The late Majel Barrett might still voice the computer on Star Trek: Discovery
When Majel Barrett died in 2008, she took with her the distinction of being the only person to appear in every Star Trek TV series, either on-screen as characters like Nurse Christine Chapel or feisty ambassador Lwaxana Troi, or as the soothing voice of the computer system installed on every Federation ship. Now, it sounds like Barrett—the widow of Star Trek creator Gene Roddenberry—might get to extend her six-show streak to a seventh.
Earlier this week, the Roddenberry family Twitter account announced that Barrett’s voice had been recorded phonetically before she died, and that the family—including her son, Eugene Roddenberry Jr., an executive producer on CBS’s forthcoming Star Trek: Discovery—was working to synthesize it for potential use on a number of upcoming projects. According to the tweet, those include Apple’s Siri, and possibly even the voice of the Discovery computer.
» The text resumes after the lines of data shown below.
Lemma engine_market_inv e t md :
  0 ≤ lc_shard_count config → turn_ok adapter t (eg_md e) → turn_free t e →
  md_turn adapter hash moved_from config t (eg_md e) = Some md →
  engine_inv e → engine_inv (e <| eg_md := md |>).
Proof.
  intros Hc Hok Hfree Ht Hinv.
  set (e' := mkEngine md (eg_om e) (eg_gated e) (eg_accepted e) (eg_pushed e)).
  change (engine_inv e').
  assert (md_inv md) as Hmd.
  { eapply (md_step_inv adapter hash moved_from); [done|by exists t|apply Hinv]. }
  pose proof (md_turn_shards _ _ _ Ht) as Hsh. pose proof Hinv as [H1 H2 H3 H4 H5 H6].
  destruct t as [mo|mo ts|feed| |k];
    try (destruct Hsh as [Hs Hp]; split; simpl; rewrite ?Hs; try done; intros j s Hj;
         apply (thread_inv_frame e); [done|unfold applied_by; simpl; by rewrite Hp|by apply H6]).
  destruct Hsh as (s & d & r & Hk & Hpop & Hs & Hp).
  assert (∀ h, sd_event_handler s = Some h → idle_handler h) as Hidle.
  { intros h Hh. apply Hfree. unfold handler_of. by rewrite Hk. }
  pose proof (λ x Hp, shard_process_thread e e' k s x Hinv Hk
    (conj eq_refl (conj eq_refl eq_refl)) Hp Hidle) as Hproc.
  assert (push_of (match r with Some x => shard_process s x | None => s end) = push_of s) as Hpush.
  { destruct r as [x|]; [|done]. exact (proj2 (Hproc x Hp)). }
  split; simpl; try done.
  - rewrite H5, Hs. apply (Permutation_app_inv_r (push_of s)).
    pose proof (bind_insert_perm push_of _ _ _
      (match r with Some x => shard_process s x | None => s end) Hk) as Hperm.
    by rewrite Hperm, Hpush.
  - intros j s' Hj. rewrite Hs in Hj. destruct (decide (k = j)) as [<-|Hne].
    + rewrite list_lookup_insert_eq in Hj by (by eapply lookup_lt_Some). injection Hj as <-.
      destruct r as [x|].
      * exact (proj1 (Hproc x Hp)).
      * apply (thread_inv_frame e); [done| |by apply H6].
        rewrite (applied_by_pop e e' k s None k H1 Hk Hp).
        by rewrite decide_True, app_nil_r by done.
    + rewrite list_lookup_insert_ne in Hj by done.
      apply (thread_inv_frame e); [done| |by apply H6].
      rewrite (applied_by_pop e e' k s r j H1 Hk Hp).
      by rewrite decide_False, app_nil_r by done.
Qed.

(** *** Steps of a shard worker in its handler *)
Lemma handler_of_shard e k h :
  handler_of e k = Some h →
  ∃ s, md_shards (eg_md e) !! k = Some s ∧ sd_event_handler s = Some h ∧
  ∀ m, md_shards (eg_md (set_emitter e k m)) =
    <[k := s <| sd_event_handler := Some (h <| hd_emitter := m |>) |>]> (md_shards (eg_md e)).
Proof.
  unfold handler_of. intros Hh. destruct (md_shards (eg_md e) !! k) as [s|] eqn:Hk; [|done].
  simpl in Hh. exists s. split_and!; [done..|]. intros m. simpl.
  rewrite list_insert_alter. apply (list_alter_ext _ _ _ _ k); [|done].
  intros s' Hs'. rewrite Hk in Hs'. injection Hs' as <-. simpl. by rewrite Hh.
Qed.

Lemma md_inv_handler (md : market_data W (ShardHandler S)) k s handler :
  md_shards md !! k = Some s → md_inv md →
  md_inv (md <| md_shards ::= <[k := s <| sd_event_handler := handler |>]> |>).
Proof.
  intros Hk [H1 H2 H3 H4 H5 H6 H7 H8]. split; simpl; try done.
  - by rewrite length_insert.
  - intros j s' Hj. destruct (decide (k = j)) as [<-|Hne].
    + rewrite list_lookup_insert_eq in Hj by (by eapply lookup_lt_Some). injection Hj as <-.
      exact (H8 k s Hk).
    + rewrite list_lookup_insert_ne in Hj by done. by apply H8.
Qed.

(** A step of shard [k]: its handler moves to [m], the rest of the record is that of other
    shards. *)
Lemma engine_thread_inv e e' k h m :
  engine_inv e → handler_of e k = Some h → eg_md e' = eg_md (set_emitter e k m) →
  rtc om_step (eg_om e) (eg_om e') →
  (eg_accepted e').*2 = sy_accepted (eg_om e') → (eg_pushed e').*2 = sy_pushed (eg_om e') →
  sy_tracked (eg_om e') ++ unpushed (em_pc (hd_emitter h)) ≡ₚ
    sy_tracked (eg_om e) ++ unpushed (em_pc m) →
  (∀ j, j ≠ k → same_record e e' j) →
  (∀ markets s0, handler_inv e k markets s0 h →
     applied_by e' k = applied_by e k → handler_inv e' k markets s0 (h <| hd_emitter := m |>)) →
  engine_inv e'.
Proof.
  intros [H1 H2 H3 H4 H5 H6] Hh Hmd Hom Ha Hp Htr Hother Hself.
  destruct (handler_of_shard e k h Hh) as (s & Hk & Hs & Hset). specialize (Hset m).
  assert (∀ j, applied_by e' j = applied_by e j) as Happ.
  { intros j. unfold applied_by. by rewrite Hmd. }
  split; [|by etrans|done|done|..].
  - rewrite Hmd. apply (md_inv_handler (eg_md e) k s (Some (h <| hd_emitter := m |>)) Hk) in H1.
    simpl in H1, Hset |- *. by rewrite Hset.
  - rewrite Hmd, Hset. apply (Permutation_app_inv_r (push_of s)).
    rewrite (bind_insert_perm push_of _ _ _ _ Hk), <-H5. unfold push_of. simpl.
    by rewrite Hs, Htr.
  - rewrite Hmd, Hset. intros j s' Hj. destruct (decide (k = j)) as [<-|Hne].
    + rewrite list_lookup_insert_eq in Hj by (by eapply lookup_lt_Some). injection Hj as <-.
      specialize (H6 k s Hk). rewrite Hs in H6. unfold thread_inv in *. simpl.
      destruct (factory (Z.of_nat k)) as [[markets s0]|]; [|done]. auto.
    + rewrite list_lookup_insert_ne in Hj by done. apply (thread_inv_frame e); auto.
Qed.

Lemma sublist_snoc_both {X} (l1 l2 : list X) x : l1 `sublist_of` l2 → l1 ++ [x] `sublist_of` l2 ++ [x].
Proof. intros. by apply sublist_app. Qed.

Lemma engine_gate_inv e k h event intent todo :
  engine_inv e → handler_of e k = Some h → em_pc (hd_emitter h) = PcNext →
  em_todo (hd_emitter h) = (event, intent) :: todo →
  engine_inv ((set_emitter e k (gate shard_risk (hd_emitter h) (ledger_of e) event intent todo))
    <| eg_gated ::= λ l, l ++ [(k, (ledger_of e, complete_intent event intent))] |>).
Proof.
  intros Hinv Hh Hpc Htodo.
  eapply (engine_thread_inv e _ k h); [done|done|reflexivity|done|apply Hinv|apply Hinv|..].
  - rewrite Hpc. unfold gate. by destruct (negb _).
  - intros j Hj. split_and!; simpl; try done.
    by rewrite by_shard_app, by_shard_one, decide_False, app_nil_r.
  - intros markets s0 [H1 H2 H3 H4] Happ. rewrite Hpc in H3, H4. simpl in H4.
    destruct H4 as (made & -> & Hsub).
    assert (∀ x, by_shard k (eg_gated e ++ [(k, x)]) = by_shard k (eg_gated e) ++ [x]) as Hg.
    { intros x. by rewrite by_shard_app, by_shard_one, decide_True. }
    split; rewrite ?Happ; simpl.
    + done.
    + rewrite H2, Hg, fmap_app. unfold todo_intents, gate. rewrite Htodo. simpl.
      rewrite <-app_assoc. by destruct (negb _).
    + unfold gate. by destruct (negb _).
    + unfold offered_by in *. simpl. rewrite Hg, filter_app, filter_cons, filter_nil, fmap_app.
      unfold gate. destruct (decide _) as [Hal|Hal]; unfold allows in Hal; simpl in Hal.
      * rewrite Hal. simpl. by eexists.
      * apply not_true_is_false in Hal. rewrite Hal. simpl. rewrite app_nil_r. by eexists.
Qed.

Lemma engine_submit_inv e k h intent clock m r :
  engine_inv e → handler_of e k = Some h → em_pc (hd_emitter h) = PcSubmit intent →
  submit_track (sy_om (eg_om e)) intent clock = (m, r) →
  engine_inv ((set_emitter e k (submitted (hd_emitter h) r (om_last_error m)))
    <| eg_om ::= λ s, s <| sy_om := m |> <| sy_tracked ::= λ l, l ++ option_list r |>
                        <| sy_accepted ::= λ l, l ++ option_list r |> |>
    <| eg_accepted ::= λ l, l ++ ((k,.) <$> option_list r) |>).
Proof.
  intros Hinv Hh Hpc Hsub. eapply (engine_thread_inv e _ k h); [done|done|reflexivity|..].
  - eapply rtc_once, (step_submit _ (eg_om e)), Hsub.
  - simpl. rewrite fmap_app, (ei_accepted _ Hinv). by destruct r.
  - apply Hinv.
  - rewrite Hpc. by destruct r; simpl; rewrite ?app_nil_r.
  - intros j Hj. split_and!; simpl; try done. by rewrite by_shard_app, by_shard_ne, app_nil_r.
  - intros markets s0 [H1 H2 H3 (made & Hmade & Hsubl)] Happ. rewrite Hpc in H3, Hmade.
    simpl in Hmade.
    split; rewrite ?Happ; simpl; rewrite ?by_shard_app, ?by_shard_eq; simpl.
    + done.
    + rewrite H2. by destruct r.
    + rewrite H3. by destruct r; simpl; rewrite ?app_nil_r.
    + exists (offered_by e k). split; [by destruct r|]. unfold offered_by in Hmade |- *. simpl.
      rewrite Hmade, !fmap_app. destruct r as [p|]; simpl.
      * apply submit_track_untimed in Hsub. rewrite <-Hsub. by apply sublist_app.
      * rewrite app_nil_r. by apply sublist_inserts_r.
Qed.

Lemma engine_push_inv e k h p l1 l2 :
  engine_inv e → handler_of e k = Some h → em_pc (hd_emitter h) = PcPush p →
  sy_tracked (eg_om e) = l1 ++ p :: l2 →
  engine_inv ((set_emitter e k (pushed (hd_emitter h)))
    <| eg_om ::= λ s, s <| sy_om ::= λ m, submit_push m p |> <| sy_tracked := l1 ++ l2 |>
                        <| sy_pushed ::= λ l, l ++ [p] |> |>
    <| eg_pushed ::= λ l, l ++ [(k, p)] |>).
Proof.
  intros Hinv Hh Hpc Htr. eapply (engine_thread_inv e _ k h); [done|done|reflexivity|..].
  - by eapply rtc_once, step_push.
  - apply Hinv.
  - simpl. by rewrite fmap_app, (ei_pushed _ Hinv).
  - rewrite Hpc, Htr. simpl. solve_Permutation.
  - intros j Hj. split_and!; simpl; try done.
    by rewrite by_shard_app, by_shard_one, decide_False, app_nil_r.
  - intros markets s0 [H1 H2 H3 (made & Hmade & Hsubl)] Happ. rewrite Hpc in H3, Hmade.
    split; rewrite ?Happ; simpl; rewrite ?by_shard_app, ?by_shard_one, ?decide_True by done; simpl.
    + done.
    + done.
    + by rewrite H3, app_nil_r.
    + by exists made.
Qed.

Lemma worker_section_record s s' :
  worker_section (E:=PositionLedger) (Some ledger_provider) s s' →
  sy_accepted s' = sy_accepted s ∧ sy_pushed s' = sy_pushed s ∧ sy_tracked s' = sy_tracked s.
Proof. destruct 1 as [| |s p clocks m [] | | | |]; simpl; try done. all: by destruct r. Qed.

Lemma engine_step_inv t e e' :
  0 ≤ lc_shard_count config → engine_step t e e' → engine_inv e → engine_inv e'.
Proof.
  intros Hc Hstep Hinv. destruct Hstep as [e t md Hok Hfree Ht|e k h event intent todo Hh Hpc Htodo
    |e k h intent clock m r Hh Hpc Hs|e k h p l1 l2 Hh Hpc Htr|e s Hw|e t].
  - by apply (engine_market_inv e t).
  - by apply engine_gate_inv.
  - by eapply engine_submit_inv.
  - by eapply engine_push_inv.
  - destruct (worker_section_record _ _ Hw) as (Ha & Hp & Htr).
    destruct Hinv as [H1 H2 H3 H4 H5 H6]. split; simpl; rewrite ?Ha, ?Hp, ?Htr; try done.
    + by eapply rtc_r, step_section.
    + intros k sh Hk. by apply (thread_inv_frame e); [| |apply H6].
  - destruct Hinv as [H1 H2 H3 H4 H5 H6]. split; simpl; try done.
    + by eapply rtc_r, step_transport.
    + intros k sh Hk. by apply (thread_inv_frame e); [| |apply H6].
Qed.
End invariant.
It’s worth noting, though, that neither CBS, nor showrunner Byran Fuller, have confirmed that there are any plans to use Barrett’s phonemes for the computer’s voice. (Meanwhile, Discovery might already have a nod to Barrett in the form of lead character “Number One,” whose nickname probably references an otherwise-unnamed character Barrett played in the original Star Trek pilot “The Cage.”)
In other Discovery news, Fuller also dropped a more concrete link to The Original Series this week, tweeting out that Discovery will use “Balance Of Terror”—the fan-favorite episode that introduced Trekkies to the sinister Romulans and the Neutral Zone that keeps them out of Federation space—as a “touchstone” for its story arc.